• Caio Borges

Cláusula Compromissória em Convenção Condominial é eficaz aos novos condôminos



A Terceira Turma do Superior Tribunal de Justiça decidiu que, ante a força coercitiva da Convenção Condominial com cláusula arbitral, qualquer condômino que passar a residir no condomínio estará vinculado às normas constantes neste instrumento, de forma que eventuais conflitos condominiais deverão ser resolvidos por arbitragem.


Esse entendimento foi exarado pelo STJ durante o julgamento de Recurso Especial em que se debatia a validade da cláusula compromissória inserida na Convenção de Condomínio, especificamente em relação ao condômino que a ela não aderiu na Escritura Pública de Compra e Venda de sua unidade residencial.

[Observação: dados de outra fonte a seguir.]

(* ===== verification/Discovery.v ===== *)
(** * Device discovery: src/tvisor_util/fdt.rs, system_info.rs

    The host console and the interrupt controller are found in the device tree,
    and their register addresses are translated to the CPU's address space
    through the ranges of every bus above them. *)

From S2P Require Import Prelude DeviceTree SystemInfo Gicv2.

Definition MAX_FDT_PATH : nat := 256.

(** ** The host console: system_info.rs *)

Inductive ConsoleKind := MiniUart.

Definition min_alignment (k : ConsoleKind) : Z := 4.
Definition min_register_size (k : ConsoleKind) : Z := 0x18.
Definition compatible_str (k : ConsoleKind) : str := b"brcm,bcm2835-aux-uart".

Record ConsoleInfo := mkConsole { console_kind : ConsoleKind; console_registers : PhysRegion; console_irq : Z }.

Inductive ConsoleDiscoveryError :=
| MissingChosen
| MissingStdoutPath
| InvalidStdoutPath
| MissingAliases
| MissingAlias
| MissingConsoleNode
| ConsoleDisabled
| UnsupportedConsole
| MissingRegister
| InvalidRegister
| MissingInterrupt
| InvalidInterrupt
| MissingParent
| MissingRanges
| AddressNotMapped
| AddressOverflow.

Module Gic.
Inductive GicV2DiscoveryError :=
| MissingController
| DisabledController
| InvalidRegister
| MissingRegister
| InvalidRegion
| MissingParent
| MissingRanges
| AddressNotMapped
| AddressOverflow
| PathTooLong.
End Gic.

(** ** Bus addresses *)

(** The source has the translation twice, for two error types. *)
Class BusErrors (E : Type) := {
  missing_parent : E;
  missing_ranges : E;
  address_not_mapped : E;
  address_overflow : E
}.

#[global] Instance console_bus_errors : BusErrors ConsoleDiscoveryError :=
  {| missing_parent := MissingParent; missing_ranges := MissingRanges;
     address_not_mapped := AddressNotMapped; address_overflow := AddressOverflow |}.

#[global] Instance gic_bus_errors : BusErrors Gic.GicV2DiscoveryError :=
  {| missing_parent := Gic.MissingParent; missing_ranges := Gic.MissingRanges;
     address_not_mapped := Gic.AddressNotMapped; address_overflow := Gic.AddressOverflow |}.

(** [path.rfind('/')] *)
Fixpoint rfind (c : Z) (s : str) : option nat :=
  match s with
  | [] => None
  | x :: rest => match rfind c rest with
                 | Some i => Some (S i)
                 | None => if x =? c then Some 0%nat else None
                 end
  end.
(* ===== verification/Machine.v ===== *)
(** * The processor the hand-written assembly runs on

    The assembly blocks of src/src/boot.rs, src/src/vcpu.rs,
    src/src/exception.rs and src/src/main.rs are lists of instructions here,
    run by an executable semantics over a register file and a memory of
    64-bit words.  A [q] register is two words, as in the records of
    src/src/vcpu.rs and src/src/exception.rs.  A load or store that is not
    aligned to a word, or through a stack pointer that is not aligned to 16
    bytes, faults.  All blocks run at EL2 with their own stack selected, so
    [SP] is SP_EL2.

    Straight-line code is proved by reflection: [sym_run] executes a block on
    symbolic registers and memory around a few base addresses, and
    [sym_run_sound] carries its result over to the semantics. *)

From S2P Require Import Prelude.

(** ** Registers *)

Inductive sysreg :=
| FPCR | FPSR | TPIDR_EL2 | SP_EL0 | SP_EL1 | ELR_EL2 | SPSR_EL2 | ESR_EL2 | FAR_EL2 | HPFAR_EL2
| SCTLR_EL1 | CPACR_EL1 | TTBR0_EL1 | TTBR1_EL1 | TCR_EL1 | MAIR_EL1 | VBAR_EL1 | CONTEXTIDR_EL1 | TPIDR_EL1 | TPIDRRO_EL0
| CNTVOFF_EL2 | CNTV_CVAL_EL0 | CNTV_CTL_EL0 | CNTP_CTL_EL0 | CNTHP_CTL_EL2 | CNTHCTL_EL2
| SCTLR_EL2 | MAIR_EL2 | TCR_EL2 | TTBR0_EL2 | VBAR_EL2 | HCR_EL2 | CPTR_EL2 | HSTR_EL2 | VTTBR_EL2
| DAIF | SPSel.

Inductive reg :=
| X (n : nat)
| SP
| V (n : nat) (high : bool)
| Sys (r : sysreg).

#[global] Instance sysreg_eq_dec : EqDecision sysreg.
Proof. solve_decision. Defined.
#[global] Instance reg_eq_dec : EqDecision reg.
Proof. solve_decision. Defined.

(** What the code does besides moving data; the log has it in order. *)
Inductive mevent :=
| Wrote (r : sysreg) (v : Z)
| Synchronised
| Ordered
| TlbFlushed.

Record machine := mkMachine { regs : reg -> Z; mem : Z -> Z; log : list mevent }.

Definition set_reg (r : reg) (v : Z) (m : machine) : machine :=
  mkMachine (fun r' => if decide (r' = r) then v else regs m r') (mem m) (log m).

A Corte reconheceu, com base em dispositivos do Código Civil, que a Convenção subscrita pelos titulares de, no mínimo, dois terços das frações ideais é de observância obrigatória a todos os condôminos, atingindo até mesmo aqueles eventuais futuros proprietários.


Assim, assentou-se entendimento de que, pela natureza institucional normativa inerente à Convenção, esta vincula inclusive eventuais adquirentes, sendo desnecessária a assinatura ou o visto específico do condômino.


Diante disso, o STJ firmou entendimento de que quando a cláusula arbitral estipulada na Convenção eleger o Juízo Arbitral para dirimir qualquer litígio envolvendo os condôminos e o condomínio, deverá ser excluída a participação do Poder Judiciário nesse processo de resolução.